Get your mind out of the gutter—you can now rent hotel rooms by the minute, but it’s not for what you’re thinking.
A new app called Recharge wants to make it possible for you to take a power nap, grab a quick shower or catch up on email at luxury hotels.
Why waste your money to pay for an entire night when you’ll only need 30 minutes? That’s the idea behind Recharge, which launched in 2015 in San Francisco.
The company is expanding to New York City this month and will charge between $0.83 and $2 per minute (plus a lodging tax). At those rates, an hour will cost you $57 to $128.
You’re only billed for the number of minutes you’re in the room—you don’t have to decide upfront how long you’ll stay, either.
Romance aside, apparently even new mothers have found this app useful for nursing. The company’s founder sees Starbucks as his main competitor—that’s the vibe he’s going for. Stop by to freshen up, get some work done using the WiFi and get out back into the world (and Starbucks doesn’t even have a shower).
“Imagine if you could only park your car for 24 hours, and that was just the only option. All we’ve done is put a parking meter on some of the greatest hotels in the world and allowed travelers to decide on their clock when to come in and come out,” Manny Bamfo, the company’s CEO and founder, told Bloomberg.

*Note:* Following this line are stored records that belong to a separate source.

(** Wrapping is a congruence: only the value modulo 2^w matters. *)
Lemma wrap_s_mod w z : 0 < w -> wrap_s w z mod 2 ^ w = z mod 2 ^ w.
Proof.
  intros. unfold wrap_s. rewrite Zminus_mod_idemp_l. f_equal; lia.
Qed.

Lemma wrap_s_eq w a b : 0 < w -> a mod 2 ^ w = b mod 2 ^ w -> wrap_s w a = wrap_s w b.
Proof.
  intros Hw Hab. unfold wrap_s. rewrite <- (Zplus_mod_idemp_l a), Hab, Zplus_mod_idemp_l. done.
Qed.

Lemma wrap_s_add_l w a b : 0 < w -> wrap_s w (wrap_s w a + b) = wrap_s w (a + b).
Proof.
  intros. apply wrap_s_eq; [done|].
  by rewrite <- Zplus_mod_idemp_l, wrap_s_mod, Zplus_mod_idemp_l.
Qed.

Lemma wrap_s_add_r w a b : 0 < w -> wrap_s w (a + wrap_s w b) = wrap_s w (a + b).
Proof. intros. rewrite Z.add_comm, wrap_s_add_l by done. f_equal; lia. Qed.

Lemma wrap_s_opp_add_r w a b : 0 < w -> wrap_s w (a - wrap_s w b) = wrap_s w (a - b).
Proof.
  intros. apply wrap_s_eq; [done|].
  by rewrite <- Zminus_mod_idemp_r, wrap_s_mod, Zminus_mod_idemp_r.
Qed.

(** ** Checked access to vectors *)

(** [v[i]] for a [std::vector] or an array; outside the object it is
    undefined behaviour. *)
Definition vget {A} (l : list A) (i : Z) : res A :=
  if bool_decide (0 <= i) then
    match l !! Z.to_nat i with Some x => Ok x | None => Err OutOfBounds end
  else Err OutOfBounds.

(** [v[i] = x]. *)
Definition vset {A} (l : list A) (i : Z) (x : A) : res (list A) :=
  if bool_decide (0 <= i < Z.of_nat (length l)) then Ok (<[Z.to_nat i := x]> l)
  else Err OutOfBounds.

Definition Zlen {A} (l : list A) : Z := Z.of_nat (length l).

Lemma Zlen_nonneg {A} (l : list A) : 0 <= Zlen l.
Proof. unfold Zlen. lia. Qed.

Lemma Zlen_app {A} (l k : list A) : Zlen (l ++ k) = Zlen l + Zlen k.
Proof. unfold Zlen. rewrite length_app. lia. Qed.

Lemma Zlen_nil {A} : Zlen (@nil A) = 0.
Proof. done. Qed.

Lemma Zlen_cons {A} (x : A) l : Zlen (x :: l) = 1 + Zlen l.
Proof. unfold Zlen. simpl. lia. Qed.

Lemma Zlen_insert {A} (l : list A) i x : Zlen (<[i := x]> l) = Zlen l.
Proof. unfold Zlen. by rewrite length_insert. Qed.

Lemma vget_ok {A} (l : list A) (i : Z) (x : A) :
  vget l i = Ok x <-> 0 <= i /\ l !! Z.to_nat i = Some x.
Proof.
  unfold vget. case_bool_decide; [|naive_solver lia].
  destruct (l !! Z.to_nat i) eqn:E; naive_solver.
Qed.

Lemma vget_lookup {A} (l : list A) (i : Z) (x : A) :
  0 <= i -> l !! Z.to_nat i = Some x -> vget l i = Ok x.
Proof. intros. by apply vget_ok. Qed.

Lemma vget_in {A} (l : list A) (i : Z) :
  0 <= i < Zlen l -> exists x, vget l i = Ok x.
Proof.
  unfold Zlen. intros Hi.
  destruct (lookup_lt_is_Some_2 l (Z.to_nat i)) as [x Hx]; [lia|].
  exists x. apply vget_lookup; [lia|done].
Qed.

Lemma vget_ends {A} (l : list A) i : returns (vget l i).
Proof. unfold vget. by repeat case_match. Qed.

Lemma vget_oob {A} (l : list A) (i : Z) :
  i < 0 \/ Zlen l <= i -> vget l i = Err OutOfBounds.
Proof.
  unfold vget, Zlen. intros Hi. case_bool_decide; [|done].
  rewrite lookup_ge_None_2; [done|lia].
Qed.

Lemma vset_ok {A} (l : list A) (i : Z) (x : A) :
  0 <= i < Zlen l -> vset l i x = Ok (<[Z.to_nat i := x]> l).
Proof. intros. unfold vset, Zlen in *. by rewrite bool_decide_eq_true_2. Qed.

Lemma vset_inv {A} (l k : list A) (i : Z) (x : A) :
  vset l i x = Ok k -> 0 <= i < Zlen l /\ k = <[Z.to_nat i := x]> l.
Proof. unfold vset, Zlen. case_bool_decide; naive_solver. Qed.

Lemma vset_oob {A} (l : list A) (i : Z) (x : A) :
  i < 0 \/ Zlen l <= i -> vset l i x = Err OutOfBounds.
Proof. unfold vset, Zlen. intros. rewrite bool_decide_eq_false_2; [done|lia]. Qed.

Lemma vget_insert_eq {A} (l : list A) (i : Z) (x : A) :
  0 <= i < Zlen l -> vget (<[Z.to_nat i := x]> l) i = Ok x.
Proof.
  unfold Zlen. intros. apply vget_lookup; [lia|].
  apply list_lookup_insert_eq; lia.
Qed.

Lemma vget_insert_ne {A} (l : list A) (i j : Z) (x : A) :
  0 <= i -> i <> j -> vget (<[Z.to_nat i := x]> l) j = vget l j.
Proof.
  intros. unfold vget. case_bool_decide; [|done].
  rewrite list_lookup_insert_ne by lia. done.
Qed.

(** ** Filters *)

Lemma filter_all {A} (P : A -> Prop) `{!forall x, Decision (P x)} (l : list A) :
  Forall P l -> filter P l = l.
Proof. induction 1 as [|x l Hx _ IH]; [done|]. rewrite filter_cons_True by done. by rewrite IH. Qed.

Lemma filter_none {A} (P : A -> Prop) `{!forall x, Decision (P x)} (l : list A) :
  Forall (fun x => ~ P x) l -> filter P l = [].
Proof. induction 1 as [|x l Hx _ IH]; [done|]. by rewrite filter_cons_False. Qed.

(** Removing an element from a list without duplicates. *)
Definition remove_elem {A} `{EqDecision A} (t : A) (l : list A) : list A := filter (fun u => u <> t) l.

Lemma length_remove_elem {A} `{EqDecision A} (t : A) l : NoDup l -> t ∈ l ->
  S (length (remove_elem t l)) = length l.
Proof.
  unfold remove_elem. induction 1 as [|x l Hx Hnd IH]; [by intros ?%elem_of_nil|].
  intros [->|Hin]%elem_of_cons.
  - rewrite filter_cons_False by naive_solver. cbn. f_equal.
    rewrite filter_all; [done|]. apply Forall_forall. intros u Hu ->. done.
  - rewrite filter_cons_True by (intros ->; done). cbn. by rewrite IH.
Qed.

Lemma elem_of_remove_elem {A} `{EqDecision A} (t u : A) l : u ∈ remove_elem t l <-> u <> t /\ u ∈ l.
Proof. unfold remove_elem. by rewrite list_elem_of_filter. Qed.

Lemma NoDup_move {A} `{EqDecision A} (t : A) l k : NoDup (l ++ k) -> t ∈ l ->
  NoDup (remove_elem t l ++ t :: k).
Proof.
  intros (Hl & Hd & Hk)%NoDup_app Hin. apply NoDup_app. split; [by apply NoDup_filter|]. split.
  - intros u [Hne Hu]%elem_of_remove_elem. rewrite not_elem_of_cons. split; [done|]. by apply Hd.
  - constructor; [by apply Hd|done].
Qed.

(** ** Sums *)

Definition zsum (l : list Z) : Z := foldr Z.add 0 l.

Lemma zsum_insert l i c x : l !! i = Some c -> zsum (<[i := x]> l) = zsum l - c + x.
Proof.
  revert i. induction l as [|y l IH]; intros [|i] H; try done.
  - injection H as ->. change (x + zsum l = c + zsum l - c + x). lia.
  - change (y + zsum (<[i := x]> l) = y + zsum l - c + x). rewrite IH by done. lia.
Qed.

Lemma zsum_app l k : zsum (l ++ k) = zsum l + zsum k.
Proof.
  induction l as [|x l IH]; [done|]. change (x + zsum (l ++ k) = x + zsum l + zsum k). lia.
Qed.

Lemma zsum_nonneg l : Forall (fun c => 0 <= c) l -> 0 <= zsum l.
Proof.
  induction 1 as [|x l Hx _ IH]; [done|]. change (zsum (x :: l)) with (x + zsum l). cbv beta in Hx. lia.
Qed.

Lemma zsum_elem l i d : Forall (fun c => 0 <= c) l -> l !! i = Some d -> 0 <= d <= zsum l.
Proof.
  intros Hl. revert i. induction Hl as [|x l Hx Hl IH]; intros i Hd; [done|].
  pose proof (zsum_nonneg l Hl). cbv beta in Hx.
  change (zsum (x :: l)) with (x + zsum l). destruct i as [|i]; [injection Hd as ->; lia|].
  specialize (IH i Hd). lia.
Qed.

Lemma zsum_zeros n : zsum (replicate n 0) = 0.
Proof. induction n as [|n IH]; [done|]. exact IH. Qed.

Lemma zsum_drop l i c : l !! i = Some c -> zsum (drop i l) = c + zsum (drop (S i) l).
Proof. intros Hc. by rewrite (drop_S _ _ _ Hc). Qed.

(** ** Tactics *)

(** Step through [res] binds in hypotheses and goals. *)
Ltac res_inv :=
  repeat match goal with
  | H : (_ ≫= _) = Ok _ |- _ =>
      let a := fresh "a" in let E := fresh "E" in
      apply bind_ok_inv in H; destruct H as (a & E & H)
  | H : check ?b = Ok ?u |- _ => apply check_ok_inv in H
  | H : Ok _ = Ok _ |- _ => injection H as H; subst
  | H : Err _ = Ok _ |- _ => discriminate H
  | H : mret _ = Ok _ |- _ => injection H as H; subst
  end.

(** Two equations for the same computation. *)
Ltac ok_eq :=
  repeat match goal with
  | H : ?t = ?r1, H' : ?t = ?r2 |- _ => rewrite H in H'; injection H' as H'; subst
  end.

(** Run the binds of a [res] computation in the goal, unfolding nothing else. *)
Ltac rstep := cbn [mbind res_bind check mret res_ret andb orb negb fst snd].

(** Boolean comparisons of [Z] in hypotheses become propositions. *)
Ltac zify_bool :=
  repeat match goal with
  | H : Z.ltb _ _ = true |- _ => apply Z.ltb_lt in H
  | H : Z.ltb _ _ = false |- _ => apply Z.ltb_ge in H
  | H : Z.leb _ _ = true |- _ => apply Z.leb_le in H
  | H : Z.leb _ _ = false |- _ => apply Z.leb_gt in H
  | H : Z.eqb _ _ = true |- _ => apply Z.eqb_eq in H
  | H : Z.eqb _ _ = false |- _ => apply Z.eqb_neq in H
  | H : Z.gtb _ _ = _ |- _ => rewrite Z.gtb_ltb in H
  | H : Z.geb _ _ = _ |- _ => rewrite Z.geb_leb in H
  | H : andb _ _ = true |- _ => apply andb_true_iff in H; destruct H
  | H : orb _ _ = false |- _ => apply orb_false_iff in H; destruct H
  | H : negb _ = true |- _ => apply negb_true_iff in H
  | H : negb _ = false |- _ => apply negb_false_iff in H
  end.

But what about the extra labor costs for hotels, who will have to pay people to clean rooms multiple times a day? Apparently the per-minute and per-hour rate is so good (read: expensive), that hotel owners say it’s still worth it for them to list available rooms on the app. Hotels in San Francisco are making six-figure profits each year based on reservations made with the Recharge app.
Even hotels that are 100 percent sold out overnight have vacancies during the day—roughly 35 percent of rooms are empty. People check in late and check out early, which leaves lots of hours in between to re-sell those rooms.
So far, this app is only available in two major U.S. cities but could be coming to Chicago and Los Angeles soon.
What do you think? Would you rent hotel rooms by the minute if you could?